# PROBLEM TO WORK ON
Starting with the line containing "Conventions." and going on through the line containing "From stdpp Require", return the lines of the data below exactly, and only those.

# INPUT DATA
(** * Gym face-matching service

    A shallow embedding of [gym_api/app.py]: the in-memory event log and its
    JSON file, the debounce cache [LAST_SEEN], the gallery file, and the
    request handlers [enroll], [match], [add_event], [clear_events],
    [list_events].

    Conventions.
    - A Python [float] is an IEEE binary64 number: Rocq's primitive [float].
    - [datetime.timestamp()] is a float: the binary64 number of seconds
      since the epoch.  The debounce check subtracts and compares these
      numbers in binary64, as the code does.
    - A [dict] whose iteration order is observable (the gallery, the score
      map) is an association list in insertion order; [LAST_SEEN], which is
      only looked up and assigned, is a finite map.
    - Library calls whose result the program only inspects
      ([datetime.fromisoformat], [cv2.imdecode], [FaceAnalysis.get]) are
      section variables. *)

From Stdlib Require Import ZArith Floats Ascii String.
From stdpp Require Import base option list strings gmap.

Local Open Scope string_scope.
Local Open Scope list_scope.
Local Open Scope Z_scope.

(** ** Exceptions *)

Inductive exn : Type :=
| ValueError (msg : string)
| JSONDecodeError.

(** [str(e)] *)
Definition str_exn (e : exn) : string :=
  match e with
  | ValueError msg => msg
  | JSONDecodeError => "Expecting value: line 1 column 1 (char 0)"
  end.

Inductive py (A : Type) : Type :=
| Return (a : A)
| Raise (e : exn).
Arguments Return {A} a.
Arguments Raise {A} e.

Definition py_bind {A B} (c : py A) (k : A -> py B) : py B :=
  match c with
  | Return a => k a
  | Raise e => Raise e
  end.

Notation "'do' x <~ c ; k" := (py_bind c (fun x => k))
  (at level 10, x pattern, c at level 100, k at level 200).

(** ** Time *)

(** microseconds in a second *)
Definition MICRO : Z := 1000000.

(** Debounce: one event per (person,camera) within this many seconds *)
Definition DEDUPE_WINDOW_SEC : Z := 30.

(** [float(n)] for an integer below [2^63] in size; exact below [2^53] *)
Definition float_of_int (n : Z) : float :=
  if n <? 0 then (- PrimFloat.of_uint63 (Uint63.of_Z (- n)))%float
  else PrimFloat.of_uint63 (Uint63.of_Z n).

(** the sign of a binary64 number; a nan has none *)
Definition has_sign (s : bool) (f : spec_float) : Prop :=
  match f with
  | S754_zero s' | S754_infinity s' | S754_finite s' _ _ => s' = s
  | S754_nan => False
  end.

(** zeros and finite numbers *)
Definition SFfinite (f : spec_float) : Prop :=
  match f with
  | S754_zero _ | S754_finite _ _ _ => True
  | _ => False
  end.

(** [if s] on a [str | None] *)
Definition truthy (s : option string) : bool :=
  match s with
  | None => false
  | Some s => negb (String.eqb s "")
  end.

(** ** The debounce cache *)

Section Debounce.

(** [datetime.fromisoformat(s).timestamp()]: binary64 seconds since the
    epoch; [None] when [fromisoformat] raises [ValueError]. *)
Variable fromisoformat : string -> option float.

Definition parse_timestamp (s : string) : py float :=
  match fromisoformat s with
  | Some t => Return t
  | None => Raise (ValueError (String.append "Invalid isoformat string: " s))
  end.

# RESPONSE AREA
    Conventions.
    - A Python [float] is an IEEE binary64 number: Rocq's primitive [float].
    - [datetime.timestamp()] is a float: the binary64 number of seconds
      since the epoch.  The debounce check subtracts and compares these
      numbers in binary64, as the code does.
    - A [dict] whose iteration order is observable (the gallery, the score
      map) is an association list in insertion order; [LAST_SEEN], which is
      only looked up and assigned, is a finite map.
    - Library calls whose result the program only inspects
      ([datetime.fromisoformat], [cv2.imdecode], [FaceAnalysis.get]) are
      section variables. *)

From Stdlib Require Import ZArith Floats Ascii String.
From stdpp Require Import base option list strings gmap.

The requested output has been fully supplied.